"Dengan mengubah UU hak cipta dari delik biasa menjadi delik aduan, telah menyebabkan kesulitan polisi dalam memberantas pembajakan film. Polisi harus menunggu aduan dari pelaku industri yang dirugikan," ujar anggota Komisi III DPR RI, Wihadi Wiyanto, kepada
Kantor Berita Politik RMOL, Jumat (27/3).
Juga, lanjutnya, masih banyak polisi yang belum tahu mekanisme pengaduannya, sehingga polisi pun sering mempersulit pengaduan pihak pelaku industri karena tidak ada juklak (petunjuk pelaksanaan) dari Menkumham dan Dirjen HKI.
"Kondisi ini sudah berjalan sejak UU tersebut diundangkan pada September 2014. Jadi ada kesengajaan dari pihak Dirjen HKI," jelasnya.

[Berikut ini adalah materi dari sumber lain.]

(* ===== verification/ReorgProgress.v ===== *)
(** * The walk reaches the fork point

    Against a node that answers, and a database that does not fail, verifyReorg deletes
    exactly the stored blocks above the fork point and returns. *)
From S2P Require Import Prelude JsNum Config Db DbRows Atomic Idle Dispensers DispenserReorg.
From S2P Require Import Halt Node ReorgWalk ReorgSpec ReorgFacts Sample ReorgSafety.
#[local] Open Scope Z_scope.

Section Progress.
Context (node : nat -> node_view) (rc : reorg_config) (T0 : tables).
Context (lo n : Z) (contiguous_blocks : map b_index (blocks T0) = seqZ lo n).

Abbreviation start := (startBlockIndex (base_config rc)).

(** The tables once every block from [c] up is gone. *)
Definition cut_at (c : Z) (t : tables) : Prop :=
  index_transactions t = index_transactions T0
  /\ blocks t = List.filter (fun x => b_index x <? c) (blocks T0).

Lemma cut_start : cut_at (lo + n) T0.
Proof.
  split; [done|]. symmetry. apply filter_all. apply Forall_forall. intros x Hx.
  apply Z.ltb_lt. assert (H : b_index x ∈ seqZ lo n).
  { rewrite <- contiguous_blocks. by apply list_elem_of_fmap_2. }
  apply elem_of_seqZ in H. lia.
Qed.

Lemma cut_tip c t : cut_at c t -> lo < c <= lo + n -> stored_tip t = c - 1.
Proof.
  intros [_ E] Hc. unfold stored_tip.
  rewrite E, map_filter_index, contiguous_blocks, filter_seqZ, max_of_seqZ; lia.
Qed.

Lemma find_below c z l :
  z < c -> find (fun x => b_index x =? z) (List.filter (fun x => b_index x <? c) l)
           = find (fun x => b_index x =? z) l.
Proof.
  intros Hz. induction l as [|x l IH]; simpl; [done|].
  destruct (b_index x <? c) eqn:E; simpl; destruct (b_index x =? z) eqn:Ez; try done.
  b2p. lia.
Qed.

Lemma cut_read c t z : cut_at c t -> z < c -> block_by_index z t = block_by_index z T0.
Proof.
  intros [Eh E] Hz. unfold block_by_index. by rewrite E, Eh, find_below.
Qed.

Lemma cut_delete c t hash :
  cut_at (c + 1) t -> cut_at c (delete_block_tables c hash t).
Proof.
  intros [Eh E]. split; [by rewrite deleted_hashes|]. rewrite deleted_blocks.
  rewrite (delete_top_filter (blocks T0) (c + 1) c t); [by rewrite Z.min_r by lia| |done].
  unfold bounded. rewrite E. apply Forall_forall. intros x Hx.
  apply list_elem_of_In, filter_In in Hx as [_ Hx]. b2p. lia.
Qed.

(** ** One pass *)

(** A database that does not fail, and no answer cached. *)
Definition calm (t : tables) (ids : Z * Z) (st : decoder_stats) (k : nat)
    (s : rstate) (deleted : list (Z * option jstr)) : rstate :=
  RState (World t None false false ids.1 ids.2 [] st) k None (chainGenesisCheckedAt s)
    (reorgHalted s) (reorgHaltReason s) (reorgHaltMarkerPersisted s)
    (reorgHaltCheckedAt s) (reorgCount s) (lastReorgDepth s) deleted None None.

Definition reaches (tip : Z) (nodeTip : option Z) : Prop :=
  match nodeTip with Some t => tip <= t | None => True end.

Section Pass.
Context (nodeTip : option Z) (prior : Z) (ids : Z * Z) (st : decoder_stats) (s : rstate).

Lemma pass_checks t k deleted x r :
  block_by_index (stored_tip t) t = Some x -> start <= stored_tip t ->
  reaches (stored_tip t) nodeTip ->
  walk_pass node rc nodeTip prior r (calm t ids st k s deleted)
  = checkStoredBlock node rc (stored_tip t) x nodeTip prior r (calm t ids st k s deleted).
Proof.
  intros Hx Hs Hr. unfold walk_pass, gets, mbind, W_bind.
  change (haltError (calm t ids st k s deleted)) with (@None jstr). cbn beta iota.
  assert (E : readLastStoredBlock (calm t ids st k s deleted)
    = (RRet (Some (stored_tip t, block_by_index (stored_tip t) t)), calm t ids st k s deleted))
    by reflexivity.
  rewrite Hx in E. rewrite E. cbn beta iota.
  replace (stored_tip t <? start) with false by (symmetry; apply Z.ltb_ge; lia).
  destruct nodeTip as [m|]; [|done]. simpl in Hr.
  by replace (m <? stored_tip t) with false by (symmetry; apply Z.ltb_ge; lia).
Qed.

Lemma pass_stops t k deleted x r h :
  block_by_index (stored_tip t) t = Some x -> s_hash x = Some h ->
  start <= stored_tip t -> reaches (stored_tip t) nodeTip ->
  (forall k, getBlockHash (node k) (stored_tip t) = HashIs h) ->
  walk_pass node rc nodeTip prior r (calm t ids st k s deleted)
  = (RRet Finished, calm t ids st (S k) s deleted).
Proof.
  intros Hx Hh Hs Hr Hn. erewrite pass_checks by done.
  unfold checkStoredBlock, ask, mbind, W_bind. rewrite Hn, Hh. simpl. by rewrite eqs_refl.
Qed.

Lemma pass_deletes t k deleted x r h c :
  block_by_index (stored_tip t) t = Some x -> s_hash x = Some h ->
  start <= stored_tip t -> reaches (stored_tip t) nodeTip ->
  (forall k, getBlockHash (node k) (stored_tip t) = HashIs c) -> h <> c ->
  (forall k, getBlockHeader (node k) (Some h) = Header (Some (-1))) ->
  prior + Z.of_nat (length deleted) < safeDepthFor rc ->
  walk_pass node rc nodeTip prior r (calm t ids st k s deleted)
  = (RRet (Again nodeTip 0),
     calm (delete_block_tables (stored_tip t) (Some h) t) ids st (S (S (S k))) s
       (deleted ++ [(stored_tip t, Some h)])).
Proof.
  intros Hx Hh Hs Hr Hn Hne Hv Hd. erewrite pass_checks by done.
  unfold checkStoredBlock, deleteForkedBlock, requireReorgProof, proveForkReorgedAway,
    proveReorgedAway, assertWithinSafeDepth, deletedCount, ask, gets, puts.
  unfold mbind, W_bind. rewrite Hn, Hh.
  replace (same_hash (Some h) (HashIs c)) with false
    by (symmetry; by apply eqs_false).
  cbn -[deleteOrCount]. rewrite Hv. cbn -[deleteOrCount].
  replace (safeDepthFor rc <=? _) with false by (symmetry; apply Z.leb_gt; lia).
  reflexivity.
Qed.
End Pass.

(** ** The whole walk

    The node holds the stored block at [f], answers another hash at every stored height
    above it, and knows each of those stored blocks as reorged away. *)
Record fork_seen (f : Z) (name chain : Z -> jstr) : Prop := {
  fork_range : lo <= f < lo + n;
  fork_start : start <= f;
  fork_stored z : f <= z < lo + n ->
    exists x, block_by_index z T0 = Some x /\ s_hash x = Some (name z);
  fork_answers z k : f <= z < lo + n -> getBlockHash (node k) z = HashIs (chain z);
  fork_agrees : name f = chain f;
  fork_differs z : f < z < lo + n -> name z <> chain z;
  fork_proved z k : f < z < lo + n -> getBlockHeader (node k) (Some (name z)) = Header (Some (-1))
}.

Lemma walk_reaches f name chain nodeTip prior ids st s d :
  fork_seen f name chain -> reaches (lo + n - 1) nodeTip ->
  forall fuel t k deleted r,
  cut_at (f + 1 + Z.of_nat d) t -> f + Z.of_nat d < lo + n ->
  prior + Z.of_nat (length deleted) + Z.of_nat d <= safeDepthFor rc -> (d < fuel)%nat ->
  exists t' k' deleted',
    walkReorg node rc fuel nodeTip prior r (calm t ids st k s deleted)
    = (RRet tt, calm t' ids st k' s deleted')
    /\ cut_at (f + 1) t' /\ length deleted' = (length deleted + d)%nat.
Proof.
  intros Hf Hr. pose proof (fork_range _ _ _ Hf) as Hrange. pose proof (fork_start _ _ _ Hf) as Hstart.
  induction d as [|d IH]; intros fuel t k deleted r Hcut Hle Hdepth Hfuel;
    (destruct fuel as [|fuel]; [lia|]); simpl walkReorg; unfold mbind at 1, W_bind at 1;
    pose proof (cut_tip _ _ Hcut ltac:(lia)) as Htip;
    (destruct (fork_stored _ _ _ Hf (stored_tip t)) as (x & Hx & Hh); [lia|]);
    rewrite <- (cut_read _ _ (stored_tip t) Hcut) in Hx by lia;
    (assert (Hreach : reaches (stored_tip t) nodeTip) by (destruct nodeTip; simpl in *; [lia|done])).
  - assert (E : stored_tip t = f) by lia. erewrite (pass_stops nodeTip prior ids st s t k deleted x r);
      [|done|exact Hh|lia|done|].
    + exists t, (S k), deleted. split; [done|]. split; [|lia].
      by replace (f + 1) with (f + 1 + Z.of_nat 0) by lia.
    + intros k'. rewrite (fork_answers _ _ _ Hf) by lia. by rewrite E, (fork_agrees _ _ _ Hf).
  - erewrite (pass_deletes nodeTip prior ids st s t k deleted x r); [|done|exact Hh|lia|done| | | |lia].
    + destruct (IH fuel (delete_block_tables (stored_tip t) (Some (name (stored_tip t))) t)
        (S (S (S k))) (deleted ++ [(stored_tip t, Some (name (stored_tip t)))]) 0)
        as (t' & k' & deleted' & E & Hc & Hl); [..|by rewrite length_app in Hl; simpl in Hl;
          exists t', k', deleted'; split; [exact E|split; [done|lia]]].
      * replace (f + 1 + Z.of_nat d) with (stored_tip t) by lia. apply cut_delete.
        by replace (stored_tip t + 1) with (f + 1 + Z.of_nat (S d)) by lia.
      * lia.
      * rewrite length_app. simpl. lia.
      * lia.
    + intros k'. by apply (fork_answers _ _ _ Hf); lia.
    + apply (fork_differs _ _ _ Hf). lia.
    + intros k'. apply (fork_proved _ _ _ Hf). lia.
Qed.
End Progress.

(** C8: against a node that answers and a database that does not fail, verifyReorg deletes
    exactly the stored blocks above the fork point, counts each of them, and returns,
    whenever the rollback fits the safe-depth window; one pass of the loop per block and
    one more are enough. *)
Theorem verifyReorg_reaches_fork node rc T lo n f name chain nodeTip ids st s fuel :
  world_of s = World T None false false ids.1 ids.2 [] st -> forkProofCache s = None ->
  ~ live_halt T ->
  map b_index (blocks T) = seqZ lo n -> fork_seen node rc T lo n f name chain ->
  reaches (lo + n - 1) nodeTip ->
  depth_above T + (lo + n - 1 - f) <= safeDepthFor rc ->
  lo + n - 1 - f < Z.of_nat fuel ->
  exists s' t,
    verifyReorg node rc fuel nodeTip s = (RRet true, s')
    /\ idle t (world_of s') /\ blocks t = List.filter (fun x => b_index x <? f + 1) (blocks T)
    /\ deleted_count s' = lo + n - 1 - f.
Proof.
  intros Hw Hc Hl Hcont Hf Hr Hd Hfuel. pose proof (fork_range _ _ _ _ _ _ _ _ Hf) as Hrange.
  set (d := Z.to_nat (lo + n - 1 - f)).
  destruct (walk_reaches node rc T lo n Hcont f name chain nodeTip (depth_above T) ids st s d Hf Hr
    fuel T (tick s) [] 0) as (t' & k' & deleted & E & [_ Hcut] & Hlen); [|lia|simpl; lia|lia|].
  { replace (f + 1 + Z.of_nat d) with (lo + n) by lia. by apply cut_start. }
  assert (Es : verifyReorg node rc fuel nodeTip s
    = (walkReorg node rc fuel nodeTip (depth_above T) 0;; finishReorgRun;; mret true)
        (calm T ids st (tick s) s [])).
  { destruct s as [w k c g rh rr rm rc' ct ld bd he hs]. simpl in Hw, Hc. subst w c.
    unfold verifyReorg at 1. unfold mbind at 1, W_bind at 1. cbn [puts].
    unfold mbind at 1, W_bind at 1.
    assert (H1 : db isReorgHalted (calm T ids st k (RState
        (World T None false false ids.1 ids.2 [] st) k None g rh rr rm rc' ct ld bd he hs) [])
      = (RRet (halted (state_of_events (events T))), calm T ids st k (RState
        (World T None false false ids.1 ids.2 [] st) k None g rh rr rm rc' ct ld bd he hs) []))
      by reflexivity.
    change (with_walk None None (with_deleted [] _)) with (calm T ids st k (RState
        (World T None false false ids.1 ids.2 [] st) k None g rh rr rm rc' ct ld bd he hs) []).
    rewrite H1. unfold live_halt in Hl. destruct (halted _); [done|]. reflexivity. }
  rewrite Es. unfold mbind at 1, W_bind at 1. rewrite E.
  unfold finishReorgRun, deletedCount, gets, mbind, W_bind. cbn -[Z.of_nat].
  simpl in Hlen. destruct (0 <? Z.of_nat (length deleted)); (eexists _, t'; split; [reflexivity|]);
    (split; [done|]; split; [exact Hcut|]); unfold deleted_count; simpl; lia.
Qed.

Definition forked_chain (z : Z) : jstr := if z <=? 101 then block_name z else js "other " ++ dec z.

Lemma forked_seen :
  fork_seen forked_node (sample_reorg_config 126) forked_tables 100 4 101 block_name forked_chain.
Proof.
  assert (Hz : forall z, 101 <= z < 104 -> z = 101 \/ z = 102 \/ z = 103) by lia.
  constructor.
  - lia.
  - by vm_compute.
  - intros z H. destruct (Hz z H) as [->|[->| ->]]; by eexists.
  - done.
  - done.
  - intros z H. destruct (Hz z) as [->|[->| ->]]; [lia|lia|by vm_compute..].
  - intros z k H. destruct (Hz z) as [->|[->| ->]]; [lia|lia|by vm_compute..].
Qed.

Lemma verifyReorg_reaches_fork_witness :
  depth_above forked_tables + (100 + 4 - 1 - 101) <= safeDepthFor (sample_reorg_config 126)
  /\ exists s' t,
    verifyReorg forked_node (sample_reorg_config 126) 3 None (fresh_rstate forked_tables [])
    = (RRet true, s') /\ idle t (world_of s')
    /\ blocks t = List.filter (fun x => b_index x <? 101 + 1) (blocks forked_tables).
Proof.
  assert (Hd : depth_above forked_tables + (100 + 4 - 1 - 101)
    <= safeDepthFor (sample_reorg_config 126)) by (apply Z.leb_le; by vm_compute).
  split; [exact Hd|].
  destruct (verifyReorg_reaches_fork forked_node (sample_reorg_config 126) forked_tables 100 4 101
    block_name forked_chain None (2, 2) fresh_stats (fresh_rstate forked_tables []) 3)
    as (s' & t & H1 & H2 & H3 & _);
    [reflexivity|reflexivity|by vm_compute|reflexivity|exact forked_seen|exact I|exact Hd|lia|].
  exists s', t. split; [exact H1|]. split; [exact H2|exact H3].
Defined.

Dia mengungkap, pada saat sidang dengar pendapat dengan Menkumham pada periode sidang yang lalu, sudah diminta untuk secepatnya membuat juklak tersebut. Namun, hingga saat ini tidak ada reaksi dari Dirjen HKI maupun Menkumham.
Menurut politisi Partai Gerindra ini, kasus di atas adalah cacat tambahan Menkumham yang sekarang sedang terancam angket DPR RI terkait isu intervensi partai politik.
"Selain hak angket tentang masalah partai politik, Menkumham ternyata juga tidak cakap dalam menjalankan tugas-tugasnya karena yang seharusnya diganti itu Dirjen HKI, bukan Dirjen AHU seperti yang terjadi sekarang," ujar Wihadi.
"Dirjen HKI berbuat sesuka hati dan dibiarkan menteri yang sibuk berpolitik. Hak angket sepertinya memang layak untuk Menkumham," tambahnya.
Wihadi pun menyatakan bahwa saat ini sedang ada wacana untuk menggugat (jidicial review) UU Hak Cipta Pengganti UU No 19 Tahun 2002 itu ke Mahkamah Konstitusi.